Let's assume the relationship : X => Y (X leads to Y)

then one of the assumption behind this causality is that Y shouldnt cause X i.e. the effect shouldnt cause "cause" In other words, Y =/=> X....Equation 1 (I am using concepts from LR Bible)

Secondly, another assumption that can be made is that when there is no cause (~X) then effect shouldnt happen (~Y). In other words, ~X => ~Y. ....Equation 2 (I am using concepts from LR Bible)

Now, if we take contrapositive of Equation 1, CONTRAPOSITIVE (Y =/=> X ), we get ~X =/=> ~Y which is completely different from Equation 2 (i.e. ~X => ~Y) ....

Both the equations are assumptions. While one says ~X doesnt cause ~Y, the other one says ~X causes ~Y. I am lost
I know that I am being mistaken somewhere. Not sure where.

Okay, you are wrong in equation 2. You cannot deduce the statement if not x then not y (what you refer to as Equation 2) from the initial conditional statement if x then y (what you refer to as Equation 1). That is what is enabling you to draw contradictory statements.

Think about it like this: if I say If he is a conservative then he will vote republican, you cannot deduce from the fact that he is not a conservative that he did not vote republican. Maybe he's a libertarian who finds the republican more agreeable, or maybe he's a democrat who is terribly disappointed with his party and is voting republican out of spite, etc.

If indeed the LR Bible makes the statement you made above, I would guess they are saying, for LSAT LR purposes, that a suggestion of causation is made weaker when the effect happens without the cause, and implies that there are other causes sufficient to create the effect. Be careful with it though, this is not a sound logical move, just a "rule of thumb" or something.

All you can do with a conditional statement is infer from knowledge of the cause's occurrence that the effect occurs (from he is a conservative that he votes republican), or from knowledge that the effect does not occur that the cause does not (from he did not vote republican to he is not a conservative).
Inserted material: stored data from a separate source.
Lemma backfill_applies_reply_witness :
  generateReasoningForLabels enhancedOnce twoCategoryIntent [item0] confidentBackfill !! 1
  = Some (withReasoning (Structured (Some "The crash blocks every user.") (Some 85%Z) None)
            urgencyPlaceholder).
Proof.
  refine (proj1 (backfill_applies_reply enhancedOnce twoCategoryIntent [item0]
                   confidentBackfill _ 1 urgencyPlaceholder
                   eq_refl eq_refl _ eq_refl eq_refl) _ eq_refl).
  exists item0. split; [left; reflexivity | reflexivity].
Defined.

End BackfillMore.

(** ** Human review: what a confirmation changes *)

Section Review.
Import UseLabelingService.

Lemma updateLabel_results (st : BatchLabelingResult) (k l : string) :
  ∃ f, updateLabel (Some st) k l
       = Some {| results := List.map f (results st);
                 completedAt := completedAt st;
                 processingTimeMs := processingTimeMs st;
                 totalItems := totalItems st;
                 reviewNeeded := length (List.filter needsReview (List.map f (results st))) |}
       ∧ (∀ r, isTarget k l r = false → f r = r)
       ∧ (∀ r, isTarget k l r = true →
               f r = {| itemId := itemId r; label := label r; confidence := 100;
                        reasoning := reasoning r;
                        uncertaintyExplanation := uncertaintyExplanation r;
                        needsReview := false;
                        needsLLMReasoning := needsLLMReasoning r |}).
Proof.
  eexists. split; [reflexivity|]. unfold isTarget.
  split; intros r ->; reflexivity.
Qed.
(** * abc_container: the ABContainer metaclass

    A shallow embedding of [src/abc_container.py] and the properties of its
    class-creation check.

    The metaclass intercepts class creation.  A class none of whose direct
    bases has type [ABContainer] must carry at least one required
    annotation; any other class must expose, as attributes, every required
    annotation of its direct bases of type [ABContainer].

    Modelling choices.
    - A class object is a finite tree: its name, its direct bases (class
      objects again), the keys of its own [__annotations__] in insertion
      order, the names bound in its own namespace, and its metaclass.
      Class objects are never mutated after creation.
    - [cls.__annotations__] is read with the semantics of Python 3.10 and
      later: it is the class's own annotation dictionary, empty when the
      body annotates nothing.
    - [super().__new__] is taken on its success path: it builds the class
      object, giving it the most derived metaclass among the one it is
      called with and those of the bases, and adding the slot descriptors
      of the body to its namespace.  Where the interpreter's own class
      construction fails (a [TypeError] for a metaclass conflict or an
      inconsistent base order, a [ValueError] for a slot that clashes with
      a class variable), line 29 raises before any check of this file
      runs; these failures are not modelled, and statements about
      [__new__] are about calls in which line 29 returns.
    - Sets of strings are [gset string]; iteration over a set goes through
      [elements], whose order the code never depends on. *)

From stdpp Require Import base option list sets gmap strings.
From Stdlib Require Import Lia.

Local Open Scope list_scope.

(** ** Data model *)

(** The metaclass of a class object, as far as [type(c) == ABContainer]
    and attribute lookup can tell. *)
Inductive metaclass : Set :=
| ABContainer                     (* the metaclass of src/abc_container.py *)
| DerivedMeta (name : string)     (* a metaclass that subclasses ABContainer *)
| ForeignMeta (name : string).    (* type, abc.ABCMeta, any unrelated metaclass *)

#[global] Instance metaclass_eq_dec : EqDecision metaclass.
Proof. solve_decision. Defined.
Lemma match_stops_at_the_threshold_witness :
  0%nat <> 1%nat
  /\ exists r w',
       match_ 0%nat 1%nat (-3) 20 (fresh_world [NICE; GREEDY]) = Returns (r, w')
       /\ Z.min 0 (-3) <= final_score (heap w' 0%nat)
       /\ Z.min 0 (-3) <= final_score (heap w' 1%nat)
       /\ (Z.of_nat (length (turns (heap w' 0%nat))) < 20 ->
           final_score (heap w' 0%nat) <= -3 \/ final_score (heap w' 1%nat) <= -3).
Proof.
  split; [lia|].
  apply (match_stops_at_the_threshold 0%nat 1%nat (-3) 20 (fresh_world [NICE; GREEDY])).
  lia.
Defined.

(** X8. A match of a prisoner against itself always ends in a tie: the
    prisoner is returned both as winner and as loser, and is flagged as
    eliminated. *)
Theorem match_against_oneself a elim_num round_max w :
  exists w',
    match_ a a elim_num round_max w = Returns ((a, a), w')
    /\ elim (heap w' a) = true.
Proof.
  destruct (match_finish a a elim_num round_max w) as (w_n & Hm & _).
  unfold finish in Hm. rewrite Z.leb_refl in Hm.
  eexists. split; [exact Hm|]. cbn [heap]. rewrite update_same. reflexivity.
Qed.

(** ** Matches between strategies that never defect first *)

Lemma defections_replicate_true k : defections (replicate k true) = 0%nat.
Proof. induction k as [|k IH]; [reflexivity|]. cbn. exact IH. Qed.

Lemma cooperative_decision s k w :
  never_defects_first s = true ->
  exists g,
    strategy_to_payoff s (replicate k true) (replicate k true) w
    = Returns (true, mkWorld (heap w) g).
Proof.
  intros Hs. assert (Hw : w = mkWorld (heap w) (gen w)) by (destruct w; reflexivity).
  destruct s; try discriminate Hs.
  - exists (gen w). rewrite decide_NICE, Hw at 1. reflexivity.
  - exists (gen w). rewrite decide_TITFORTAT, Hw at 1.
    destruct k as [|k]; [reflexivity|]. rewrite replicate_S_end, last_snoc. reflexivity.
  - exists (gen w). rewrite decide_NICEUNTIL, Hw at 1.
    destruct k as [|k]; [reflexivity|]. unfold NiceUntilNot_spec.
    rewrite replicate_S_end, !last_snoc. reflexivity.
  - exists (gen w). rewrite decide_AVESTRAT, Hw at 1.
    rewrite defections_replicate_true. reflexivity.
  - destruct k as [|k].
    + exists (gen w). cbn [replicate]. rewrite decide_RANSTRAT_empty, Hw at 1. reflexivity.
    + destruct (decide_RANSTRAT (replicate (S k) true) (replicate (S k) true) w)
        as (b & Hl & Hd); [discriminate|].
      assert (Hb : b = true).
      { apply (elem_of_replicate_inv b (S k) true). apply list_elem_of_lookup. eauto. }
      subst b. eexists. exact Hd.
Qed.

Lemma cooperative_rounds p1 p2 n : forall j w w',
  p1 <> p2 ->
  never_defects_first (strategy (heap w p1)) = true ->
  never_defects_first (strategy (heap w p2)) = true ->
  all_cooperate p1 p2 j (heap w) ->
  play_rounds p1 p2 n w = Returns w' ->
  all_cooperate p1 p2 (j + n) (heap w').
Proof.
  induction n as [|n IH]; intros j w w' Hne Hs1 Hs2 Hc H.
  - injection H as <-. rewrite Nat.add_0_r. exact Hc.
  - cbn [play_rounds] in H.
    destruct (dilemma_decides p1 p2 None w) as (c1 & g1 & c2 & g2 & H1 & H2 & Hd).
    rewrite Hd in H. destruct Hc as (T1 & T2 & S1 & S2).
    rewrite T1, T2 in H1, H2.
    destruct (cooperative_decision _ j w Hs1) as (g1' & E1).
    destruct (cooperative_decision _ j (mkWorld (heap w) g1) Hs2) as (g2' & E2).
    rewrite E1 in H1. rewrite E2 in H2.
    injection H1 as <- _. injection H2 as <- _.
    replace (j + S n)%nat with (S j + n)%nat by lia.
    pose proof (turn_heap_plays p1 p2 true true (heap w)) as Hp.
    destruct (turn_heap_fields p1 p2 true true (heap w) Hne) as (F1 & F2 & G1 & G2).
    apply (IH (S j) (mkWorld (turn_heap p1 p2 true true (heap w)) g2) w' Hne);
      [| | |exact H]; cbn [heap].
    + rewrite (proj1 (Hp p1)). exact Hs1.
    + rewrite (proj1 (Hp p2)). exact Hs2.
    + unfold all_cooperate. rewrite F1, F2, G1, G2, T1, T2, S1, S2, replicate_S_end.
      change (payoff true true) with (5, 5). cbn [fst snd].
      repeat split; lia.
Qed.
On its own, knowledge that the cause does not occur, or that the effect does occur does not allow you to make ANY further deductions.
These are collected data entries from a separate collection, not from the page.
Lemma lifecycle_rank (n : nat) : forall (T t0 : Z) (st : State) (rid : string)
  (r : Robot) (mid : string) (m : Mission) (info : StageInfo),
  length (stagesFrom (currentStage m)) = n ->
  WF st ->
  store_get rid (robots st) = Some r ->
  currentMissionId r = Some mid ->
  store_get mid (missions st) = Some m ->
  missionStages (currentStage m) = Some info ->
  (0 < T)%Z ->
  (t0 - stageStartTime m < 1000 * duration info)%Z ->
  exists k : nat,
    (exists m',
       store_get mid (missions (ticks T t0 k st)) = Some m'
       /\ currentStage m' = Stage.completed)
    /\ store_get rid (robots (ticks T t0 k st))
       = Some (mkRobot (robot_id r) RobotStatus.idle None (t0 + Z.of_nat k * T)%Z)
    /\ (1000 * remainingSeconds (currentStage m)
        <= t0 + Z.of_nat k * T - stageStartTime m
        < 1000 * remainingSeconds (currentStage m) + Z.of_nat n * T)%Z.
Proof.
  induction n as [|n IH]; intros T t0 st rid r mid m info Hrank Hwf Hget Hc Hm Hinfo
    HT Hearly.
  - destruct (currentStage m); cbn in Hrank, Hinfo; discriminate.
  - destruct (overshoot_fuel
                (Z.to_nat (stageStartTime m + 1000 * duration info - t0))
                T t0 st rid r mid m info Hwf Hget Hc Hm Hinfo HT Hearly)
      as [k [Hbefore [Hleave Hbound]]]; [rewrite Z2Nat.id by lia; nia|].
    destruct (nextStageOf (currentStage m)) as [s'|] eqn:En.
    + destruct (stage_chain _ _ _ En Hinfo) as [Hlen [Hrem [Hnc' [info' [Hinfo' Hpos]]]]].
      destruct (Hbefore k (le_n k)) as [Hmk Hrk].
      assert (Hnotc : currentStage m <> Stage.completed).
      { intros E. rewrite E in En. discriminate. }
      destruct (tick_keeps_holder (t0 + Z.of_nat (S k) * T)%Z (ticks T t0 k st)
                  rid r mid m (ticks_WF T t0 k st Hwf) Hrk Hc Hmk Hnotc)
        as [r1 [Hr1 [Hc1 Hid1]]].
      rewrite <- ticks_last in Hr1.
      destruct (IH T (t0 + Z.of_nat (S k) * T)%Z (ticks T t0 (S k) st) rid r1 mid
                  (enterStage m s' (t0 + Z.of_nat (S k) * T)%Z) info')
        as [k2 [Hdone [Hrobot Htime]]]; auto.
      * cbn [enterStage currentStage]. lia.
      * now apply ticks_WF.
      * cbn [enterStage stageStartTime]. lia.
      * exists (S k + k2). rewrite ticks_add.
        assert (Hclock : (t0 + Z.of_nat (S k) * T + Z.of_nat k2 * T
                          = t0 + Z.of_nat (S k + k2) * T)%Z)
          by (rewrite (Nat2Z.inj_add (S k) k2); lia).
        rewrite <- Hclock, <- Hid1. split; [exact Hdone|]. split; [exact Hrobot|].
        cbn [enterStage currentStage stageStartTime] in Htime.
        rewrite Hrem. rewrite (Nat2Z.inj_succ n), Z.mul_succ_l. lia.
    + destruct (stage_last _ _ En Hinfo) as [Hcompl [Hlen Hrem]].
      destruct Hleave as [Hmend Hrend].
      exists (S k). split; [exists m; auto|]. split; [exact Hrend|].
      rewrite Hrem. rewrite (Nat2Z.inj_succ n), Z.mul_succ_l.
      assert (0 <= Z.of_nat n * T)%Z by nia. lia.
Qed.

(** X14.  Under advancement ticks at [t0 + T], [t0 + 2T], ..., a robot of a
    well-formed state that holds a mission not yet due at [t0] is released:
    after some number of ticks the mission is [completed] and the robot is
    idle with a null mission id.  The time from the mission's
    [stageStartTime] to that tick is at least the durations of its current
    and later stages and exceeds them by less than one tick interval per
    stage (from [preparation]: between 245 s and 245 s + 4T). *)
Theorem mission_runs_to_completion (T t0 : Z) (st : State) (rid : string) (r : Robot)
  (mid : string) (m : Mission) (info : StageInfo) :
  wf st = true ->
  store_get rid (robots st) = Some r ->
  currentMissionId r = Some mid ->
  store_get mid (missions st) = Some m ->
  missionStages (currentStage m) = Some info ->
  (0 < T)%Z ->
  (t0 - stageStartTime m < 1000 * duration info)%Z ->
  exists k : nat,
    let released := (t0 + Z.of_nat k * T)%Z in
    (exists m',
       store_get mid (missions (ticks T t0 k st)) = Some m'
       /\ currentStage m' = Stage.completed)
    /\ store_get rid (robots (ticks T t0 k st))
       = Some (mkRobot (robot_id r) RobotStatus.idle None released)
    /\ (1000 * remainingSeconds (currentStage m)
        <= released - stageStartTime m
        < 1000 * remainingSeconds (currentStage m)
          + Z.of_nat (length (stagesFrom (currentStage m))) * T)%Z.
Proof.
  intros Hwf Hget Hc Hm Hinfo HT Hearly. apply wf_spec in Hwf.
  apply (lifecycle_rank (length (stagesFrom (currentStage m))) T t0 st rid r mid m info);
    auto.
Qed.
Hope that helps, good luck!

ExpectLess

Posts: 219
Joined: Mon Apr 26, 2010 3:12 pm

### Re: Need some help :( (first post)

voodoo_child wrote:[Let's use the symbol "=/=>" to denote "doesnt cause", and "=>" to denote "causes"]

Let's assume the relationship : X => Y (X leads to Y)

then one of the assumption behind this causality is that Y shouldnt cause X i.e. the effect shouldnt cause "cause" In other words, Y =/=> X....Equation 1 (I am using concepts from LR Bible)

Secondly, another assumption that can be made is that when there is no cause (~X) then effect shouldnt happen (~Y). In other words, ~X => ~Y. ....Equation 2 (I am using concepts from LR Bible)

Now, if we take contrapositive of Equation 1, CONTRAPOSITIVE (Y =/=> X ), we get ~X =/=> ~Y which is completely different from Equation 2 (i.e. ~X => ~Y) ....

Both the equations are assumptions. While one says ~X doesnt cause ~Y, the other one says ~X causes ~Y. I am lost
I know that I am being mistaken somewhere. Not sure where.

Causality and conditional statements are two different things.

You can look at a causal relationship as a conditional one--for example, if I said A causes B, it's also true that if A, then B.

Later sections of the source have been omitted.